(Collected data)
+ + +
Lemma find_none sub : forall s,
  find sub s = None -> forall a b, s <> a ++ sub ++ b.
Proof.
  induction s as [|c s IH]; intros H a b Heq; simpl in H.
  - destruct (startswith sub []) eqn:E; [discriminate|].
    symmetry in Heq. apply app_eq_nil in Heq as [_ Heq].
    apply app_eq_nil in Heq as [-> _]. discriminate.
  - destruct (startswith sub (c :: s)) eqn:E; [discriminate|].
    destruct (find sub s) eqn:F; [discriminate|].
    destruct a as [|x a].
    + simpl in Heq. rewrite Heq, startswith_app in E. discriminate.
    + injection Heq as _ Heq. exact (IH eq_refl a b Heq).
Qed.

Lemma find_app_some sub : forall a b, exists i, find sub (a ++ sub ++ b) = Some i.
Proof.
  intros a b. destruct (find sub (a ++ sub ++ b)) as [i|] eqn:F.
  - now exists i.
  - exfalso. exact (find_none _ _ F a b eq_refl).
Qed.

Lemma startswith_length t : forall s, startswith t s = true -> len t <= len s.
Proof.
  induction t as [|a t IH]; intros [|b s] H; simpl in *; try lia; try discriminate.
  apply andb_true_iff in H as [_ H]. apply IH in H. unfold len in *. lia.
Qed.

Lemma find_length sub : forall s i, find sub s = Some i -> i + len sub <= len s.
Proof.
  induction s as [|c s IH]; intros i H; simpl in H.
  - destruct (startswith sub []) eqn:E; [|discriminate].
    injection H as <-. now apply startswith_length in E.
  - destruct (startswith sub (c :: s)) eqn:E.
    + injection H as <-. now apply startswith_length in E.
    + destruct (find sub s) as [k|] eqn:F; [|discriminate].
      injection H as <-. specialize (IH k eq_refl). simpl. lia.
Qed.

(** [sub in s] holds exactly when [s] is some text, [sub], some text. *)
Lemma contains_iff sub s :
  contains sub s = true <-> exists a b, s = a ++ sub ++ b.
Proof.
  unfold contains. split.
  - destruct (find sub s) as [i|] eqn:F; [|discriminate].
    intros _. eexists _, _. apply (find_some _ _ _ F).
  - intros (a & b & ->).
    destruct (find_app_some sub a b) as [i ->]. reflexivity.
Qed.

Lemma contains_false sub s :
  contains sub s = false -> forall a b, s <> a ++ sub ++ b.
Proof.
  unfold contains. destruct (find sub s) eqn:F; [discriminate|].
  intros _. now apply find_none.
Qed.

Lemma contains_app_l sub a b : contains sub a = true -> contains sub (a ++ b) = true.
Proof.
  rewrite !contains_iff. intros (x & y & ->).
  exists x, (y ++ b). now rewrite <- !app_assoc.
Qed.

Lemma contains_app_r sub a b : contains sub b = true -> contains sub (a ++ b) = true.
Proof.
  rewrite !contains_iff. intros (x & y & ->).
  exists (a ++ x), y. now rewrite <- !app_assoc.
Qed.

Lemma contains_nil s : contains [] s = true.
Proof. now destruct s. Qed.

Lemma contains_refl s : contains s s = true.
Proof. apply contains_iff. exists [], []. now rewrite app_nil_r. Qed.

Lemma contains_tail sub c s : contains sub (c :: s) = false -> contains sub s = false.
Proof.
  intros H. destruct (contains sub s) eqn:E; [|reflexivity].
  apply (contains_app_r sub [c]) in E. simpl in E. congruence.
Qed.

Lemma contains_head sub s : contains sub s = false -> startswith sub s = false.
Proof.
  intros H. destruct (startswith sub s) eqn:E; [|reflexivity].
  apply startswith_inv in E.
  exfalso. apply (contains_false _ _ H [] (skipn (len sub) s)). exact E.
Qed.

Lemma replace_from_cons old new c s :
  replace_from old new 0 (c :: s) =
  if startswith old (c :: s)
  then new ++ replace_from old new (len old - 1) s
  else c :: replace_from old new 0 s.
Proof. reflexivity. Qed.

(** [replace] leaves a text without any occurrence of [old] as it is. *)
Lemma replace_from_absent old new : forall s,
  contains old s = false -> replace_from old new 0 s = s.
Proof.
  induction s as [|c s IH]; intros H; [reflexivity|].
  rewrite replace_from_cons, (contains_head _ _ H).
  f_equal. apply IH. now apply contains_tail in H.
Qed.

Lemma replace_absent old new s :
  old <> [] -> contains old s = false -> replace old new s = s.
Proof.
  intros Hne H. destruct old; [congruence|]. now apply replace_from_absent.
Qed.

Lemma replace1_absent old new s :
  contains old s = false -> replace1 old new s = s.
Proof.
  unfold contains, replace1. now destruct (find old s).
Qed.

(** [replace(old, new, 1)] splices [new] in at the first occurrence. *)
Lemma replace1_splice old new s :
  contains old s = true ->
  exists pre post,
    s = pre ++ old ++ post /\
    find old s = Some (len pre) /\
    replace1 old new s = pre ++ new ++ post.
Proof.
  unfold contains, replace1. destruct (find old s) as [i|] eqn:F; [|discriminate].
  intros _. exists (firstn i s), (skipn (i + len old) s).
  pose proof (find_length _ _ _ F) as L.
  split; [apply (find_some _ _ _ F)|]. split; [|reflexivity].
  unfold len in *. rewrite length_firstn. f_equal. lia.
Qed.

End PyFacts.

(** ** The balanced-block extractor *)

Module ExtractorFacts.

Import PyFacts EnableCowork Spec.

Local Open Scope Z_scope.

Lemma brace_neq : N.eqb close_brace open_brace = false.
Proof. reflexivity. Qed.

(** The three cases of the loop body. *)
Lemma scan_open d i s : scan d i (open_brace :: s) = scan (d + 1) (S i) s.
Proof. reflexivity. Qed.

Lemma scan_close d i s :
  scan d i (close_brace :: s) =
  if Z.eqb (d - 1) 0 then Some i else scan (d - 1) (S i) s.
Proof. reflexivity. Qed.

Lemma scan_other d i c s :
  is_brace c = false -> scan d i (c :: s) = scan d (S i) s.
Proof.
  unfold is_brace. intros H. apply orb_false_iff in H as [H1 H2].
  simpl. now rewrite H1, H2.
Qed.

Lemma char_cases c :
  c = open_brace \/ c = close_brace \/ is_brace c = false.
Proof.
  unfold is_brace.
  destruct (N.eqb c open_brace) eqn:E1; [left; now apply N.eqb_eq|].
  destruct (N.eqb c close_brace) eqn:E2; [right; left; now apply N.eqb_eq|].
  auto.
Qed.

Lemma step_open : step open_brace = 1.
Proof. reflexivity. Qed.

Lemma step_close : step close_brace = -1.
Proof. reflexivity. Qed.

Lemma step_other c : is_brace c = false -> step c = 0.
Proof.
  unfold is_brace, step. intros H. apply orb_false_iff in H as [-> ->].
  reflexivity.
Qed.

Lemma step_pos c : 0 < step c -> c = open_brace.
Proof.
  destruct (char_cases c) as [-> | [-> | H]]; [reflexivity| |].
  - rewrite step_close. lia.
  - rewrite (step_other _ H). lia.
Qed.

Lemma delta_cons c s : delta (c :: s) = step c + delta s.
Proof. reflexivity. Qed.

Lemma delta_app a b : delta (a ++ b) = delta a + delta b.
Proof.
  induction a as [|c a IH]; [reflexivity|].
  simpl app. rewrite !delta_cons, IH. lia.
Qed.

Lemma firstn_snoc (s : str) : forall i c,
  nth_error s i = Some c -> firstn (S i) s = firstn i s ++ [c].
Proof.
  induction s as [|x s IH]; intros [|i] c H; simpl in *; try discriminate.
  - now injection H as ->.
  - f_equal. now apply IH.
Qed.

Lemma delta_firstn_S s i c :
  nth_error s i = Some c ->
  delta (firstn (S i) s) = delta (firstn i s) + step c.
Proof.
  intros H. rewrite (firstn_snoc _ _ _ H), delta_app, delta_cons.
  cbn [delta]. lia.
Qed.

(** A balanced text is passed without a return when the depth on entry is
    positive, and the depth is the same after it. *)
Lemma scan_balanced n b :
  balanced n b ->
  forall d i rest, 0 < d ->
    scan d i (b ++ rest) = scan d (i + len b) rest.
Proof.
  induction 1 as [|n c w Hc _ IH|n m w w' _ IHw _ IHw']; intros d i rest Hd.
  - simpl. now rewrite Nat.add_0_r.
  - simpl app. rewrite (scan_other _ _ _ _ Hc), IH by assumption.
    f_equal. simpl. lia.
  - simpl app. rewrite scan_open, <- app_assoc, IHw by lia.
    simpl app. rewrite scan_close.
    replace (d + 1 - 1) with d by lia.
    destruct (Z.eqb_spec d 0) as [E|_]; [lia|].
    rewrite IHw' by assumption. f_equal.
    unfold len. simpl. rewrite length_app. simpl. lia.
Qed.

Lemma delta_balanced n b : balanced n b -> delta b = 0.
Proof.
  induction 1 as [|n c w Hc _ IH|n m w w' _ IHw _ IHw'].
  - reflexivity.
  - rewrite delta_cons, (step_other _ Hc). lia.
  - rewrite delta_cons, delta_app, delta_cons, step_open, step_close. lia.
Qed.

(** What a return of the loop means: the offset holds a closing delimiter,
    the depth is zero there, and at no closing delimiter before it. *)
Lemma scan_some : forall s d i e,
  scan d i s = Some e ->
  exists k, e = (i + k)%nat /\
    nth_error s k = Some close_brace /\
    d + delta (firstn (S k) s) = 0 /\
    forall j, (j < k)%nat -> nth_error s j = Some close_brace ->
              d + delta (firstn (S j) s) <> 0.
Proof.
  induction s as [|c s IH]; intros d i e H; [discriminate|].
  destruct (char_cases c) as [-> | [-> | Hc]].
  - rewrite scan_open in H. apply IH in H as (k & -> & Hk & Hz & Hlt).
    exists (S k). repeat split.
    + lia.
    + exact Hk.
    + change (firstn (S (S k)) (open_brace :: s))
        with (open_brace :: firstn (S k) s).
      rewrite delta_cons. rewrite step_open. lia.
    + intros [|j] Hj Hn; [discriminate|].
      change (firstn (S (S j)) (open_brace :: s))
        with (open_brace :: firstn (S j) s).
      rewrite delta_cons. rewrite step_open.
      specialize (Hlt j ltac:(lia) Hn). lia.
  - rewrite scan_close in H. destruct (Z.eqb_spec (d - 1) 0) as [E|E].
    + injection H as <-. exists 0%nat. repeat split.
      * lia.
      * cbn [firstn delta]. rewrite step_close. lia.
      * intros j Hj. lia.
    + apply IH in H as (k & -> & Hk & Hz & Hlt).
      exists (S k). repeat split.
      * lia.
      * exact Hk.
      * change (firstn (S (S k)) (close_brace :: s))
          with (close_brace :: firstn (S k) s).
        rewrite delta_cons. rewrite step_close. lia.
      * intros [|j] Hj Hn.
        -- cbn [firstn delta]. rewrite step_close. lia.
        -- change (firstn (S (S j)) (close_brace :: s))
             with (close_brace :: firstn (S j) s).
           rewrite delta_cons. rewrite step_close.
           specialize (Hlt j ltac:(lia) Hn). lia.
  - rewrite (scan_other _ _ _ _ Hc) in H.
    apply IH in H as (k & -> & Hk & Hz & Hlt).
    exists (S k). repeat split.
    + lia.
    + exact Hk.
    + change (firstn (S (S k)) (c :: s)) with (c :: firstn (S k) s).
      rewrite delta_cons. rewrite (step_other _ Hc). lia.
    + intros [|j] Hj Hn.
      * simpl in Hn. injection Hn as ->. discriminate.
      * change (firstn (S (S j)) (c :: s)) with (c :: firstn (S j) s).
        rewrite delta_cons. rewrite (step_other _ Hc).
        specialize (Hlt j ltac:(lia) Hn). lia.
Qed.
+ + +
Begin with the first line of the records and finish with the line containing "destruct a as [|x a].". Reproduce those lines exactly, both ends included, and nothing else.

**TASK ANSWER**.
Lemma find_none sub : forall s,
  find sub s = None -> forall a b, s <> a ++ sub ++ b.
Proof.
  induction s as [|c s IH]; intros H a b Heq; simpl in H.
  - destruct (startswith sub []) eqn:E; [discriminate|].
    symmetry in Heq. apply app_eq_nil in Heq as [_ Heq].
    apply app_eq_nil in Heq as [-> _]. discriminate.
  - destruct (startswith sub (c :: s)) eqn:E; [discriminate|].
    destruct (find sub s) eqn:F; [discriminate|].
    destruct a as [|x a].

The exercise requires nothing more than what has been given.